### What is being asked
Across the entries that follow, tally every line holding the word "Fixpoint" and reply with the count alone.
Given data below:
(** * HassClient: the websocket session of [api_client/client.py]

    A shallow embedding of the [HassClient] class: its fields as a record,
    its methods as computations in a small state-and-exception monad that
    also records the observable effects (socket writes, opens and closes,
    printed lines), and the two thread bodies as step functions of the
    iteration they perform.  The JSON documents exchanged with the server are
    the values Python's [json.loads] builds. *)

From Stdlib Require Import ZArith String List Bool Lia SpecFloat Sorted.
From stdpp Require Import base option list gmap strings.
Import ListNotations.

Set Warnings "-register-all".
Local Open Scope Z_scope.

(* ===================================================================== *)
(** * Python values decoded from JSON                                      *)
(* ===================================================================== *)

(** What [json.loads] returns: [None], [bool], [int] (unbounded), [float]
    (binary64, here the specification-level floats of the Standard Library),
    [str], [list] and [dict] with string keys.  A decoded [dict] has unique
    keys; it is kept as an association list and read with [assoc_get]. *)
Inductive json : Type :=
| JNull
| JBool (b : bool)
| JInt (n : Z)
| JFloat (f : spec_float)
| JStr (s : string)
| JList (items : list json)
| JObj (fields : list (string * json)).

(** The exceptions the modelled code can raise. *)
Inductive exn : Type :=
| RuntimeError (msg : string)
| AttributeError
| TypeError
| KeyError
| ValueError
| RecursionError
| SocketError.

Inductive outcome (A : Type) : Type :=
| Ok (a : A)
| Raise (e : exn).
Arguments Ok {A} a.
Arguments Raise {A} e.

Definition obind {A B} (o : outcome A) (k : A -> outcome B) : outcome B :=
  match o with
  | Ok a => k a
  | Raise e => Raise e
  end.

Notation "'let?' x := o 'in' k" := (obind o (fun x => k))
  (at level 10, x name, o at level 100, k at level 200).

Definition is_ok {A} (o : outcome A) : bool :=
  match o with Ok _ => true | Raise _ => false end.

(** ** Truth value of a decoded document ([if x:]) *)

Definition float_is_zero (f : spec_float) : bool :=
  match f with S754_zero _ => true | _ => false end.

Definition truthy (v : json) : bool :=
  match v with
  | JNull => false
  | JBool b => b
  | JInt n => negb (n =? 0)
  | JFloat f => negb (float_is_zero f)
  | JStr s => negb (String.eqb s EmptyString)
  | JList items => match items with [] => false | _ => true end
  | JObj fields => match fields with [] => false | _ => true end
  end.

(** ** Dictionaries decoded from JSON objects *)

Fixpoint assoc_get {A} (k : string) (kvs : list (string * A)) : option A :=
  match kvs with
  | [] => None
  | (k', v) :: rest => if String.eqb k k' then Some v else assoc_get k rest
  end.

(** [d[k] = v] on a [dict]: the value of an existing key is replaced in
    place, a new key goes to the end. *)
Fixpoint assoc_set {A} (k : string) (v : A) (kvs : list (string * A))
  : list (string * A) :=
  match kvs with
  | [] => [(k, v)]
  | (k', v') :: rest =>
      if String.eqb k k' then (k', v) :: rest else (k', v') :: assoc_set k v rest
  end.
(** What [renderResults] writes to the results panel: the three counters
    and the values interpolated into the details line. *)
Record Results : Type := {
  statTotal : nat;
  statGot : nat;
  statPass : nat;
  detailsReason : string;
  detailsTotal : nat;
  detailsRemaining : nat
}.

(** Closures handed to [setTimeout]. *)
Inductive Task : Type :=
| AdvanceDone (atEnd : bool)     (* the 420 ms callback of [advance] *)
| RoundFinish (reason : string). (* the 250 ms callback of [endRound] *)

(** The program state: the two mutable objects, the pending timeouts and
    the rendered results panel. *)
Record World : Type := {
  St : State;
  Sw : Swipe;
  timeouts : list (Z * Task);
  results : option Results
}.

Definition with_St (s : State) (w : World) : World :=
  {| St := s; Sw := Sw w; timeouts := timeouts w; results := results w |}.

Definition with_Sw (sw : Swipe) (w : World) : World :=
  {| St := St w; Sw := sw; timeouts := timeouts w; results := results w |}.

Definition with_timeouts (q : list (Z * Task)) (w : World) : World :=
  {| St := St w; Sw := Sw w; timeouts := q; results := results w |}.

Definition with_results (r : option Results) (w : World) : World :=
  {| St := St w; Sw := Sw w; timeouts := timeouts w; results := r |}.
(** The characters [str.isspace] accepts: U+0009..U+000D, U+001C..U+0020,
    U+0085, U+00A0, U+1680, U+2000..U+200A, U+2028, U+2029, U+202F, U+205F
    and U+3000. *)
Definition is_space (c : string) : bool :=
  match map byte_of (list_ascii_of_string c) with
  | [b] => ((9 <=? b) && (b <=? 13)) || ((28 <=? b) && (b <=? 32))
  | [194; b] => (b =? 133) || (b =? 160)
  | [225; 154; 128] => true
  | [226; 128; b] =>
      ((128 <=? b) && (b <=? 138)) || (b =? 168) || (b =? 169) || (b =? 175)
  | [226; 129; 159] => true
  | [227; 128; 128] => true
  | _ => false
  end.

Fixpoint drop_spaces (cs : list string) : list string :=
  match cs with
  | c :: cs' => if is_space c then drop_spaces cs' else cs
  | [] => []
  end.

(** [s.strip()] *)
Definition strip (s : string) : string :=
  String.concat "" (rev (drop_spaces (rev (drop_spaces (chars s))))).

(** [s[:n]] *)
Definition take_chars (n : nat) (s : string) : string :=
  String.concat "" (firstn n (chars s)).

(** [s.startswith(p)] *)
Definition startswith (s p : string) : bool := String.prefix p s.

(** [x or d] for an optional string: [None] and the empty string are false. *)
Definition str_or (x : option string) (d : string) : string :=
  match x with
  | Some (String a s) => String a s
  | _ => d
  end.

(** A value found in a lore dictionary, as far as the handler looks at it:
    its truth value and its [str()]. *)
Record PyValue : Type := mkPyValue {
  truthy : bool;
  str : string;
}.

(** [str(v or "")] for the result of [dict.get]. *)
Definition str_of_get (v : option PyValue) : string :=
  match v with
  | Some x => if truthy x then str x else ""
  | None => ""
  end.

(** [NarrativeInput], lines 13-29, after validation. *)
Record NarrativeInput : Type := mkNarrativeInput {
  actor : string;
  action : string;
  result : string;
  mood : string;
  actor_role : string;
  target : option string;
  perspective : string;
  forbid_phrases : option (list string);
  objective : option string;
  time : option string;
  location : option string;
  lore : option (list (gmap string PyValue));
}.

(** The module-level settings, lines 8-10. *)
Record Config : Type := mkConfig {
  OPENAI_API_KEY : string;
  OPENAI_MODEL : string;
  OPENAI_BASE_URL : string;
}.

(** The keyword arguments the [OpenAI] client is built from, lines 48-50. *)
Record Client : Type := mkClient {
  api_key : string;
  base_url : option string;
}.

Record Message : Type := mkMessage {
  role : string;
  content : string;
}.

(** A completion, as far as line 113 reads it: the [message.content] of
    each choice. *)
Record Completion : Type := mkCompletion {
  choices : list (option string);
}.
End of Given data.
### Task result
3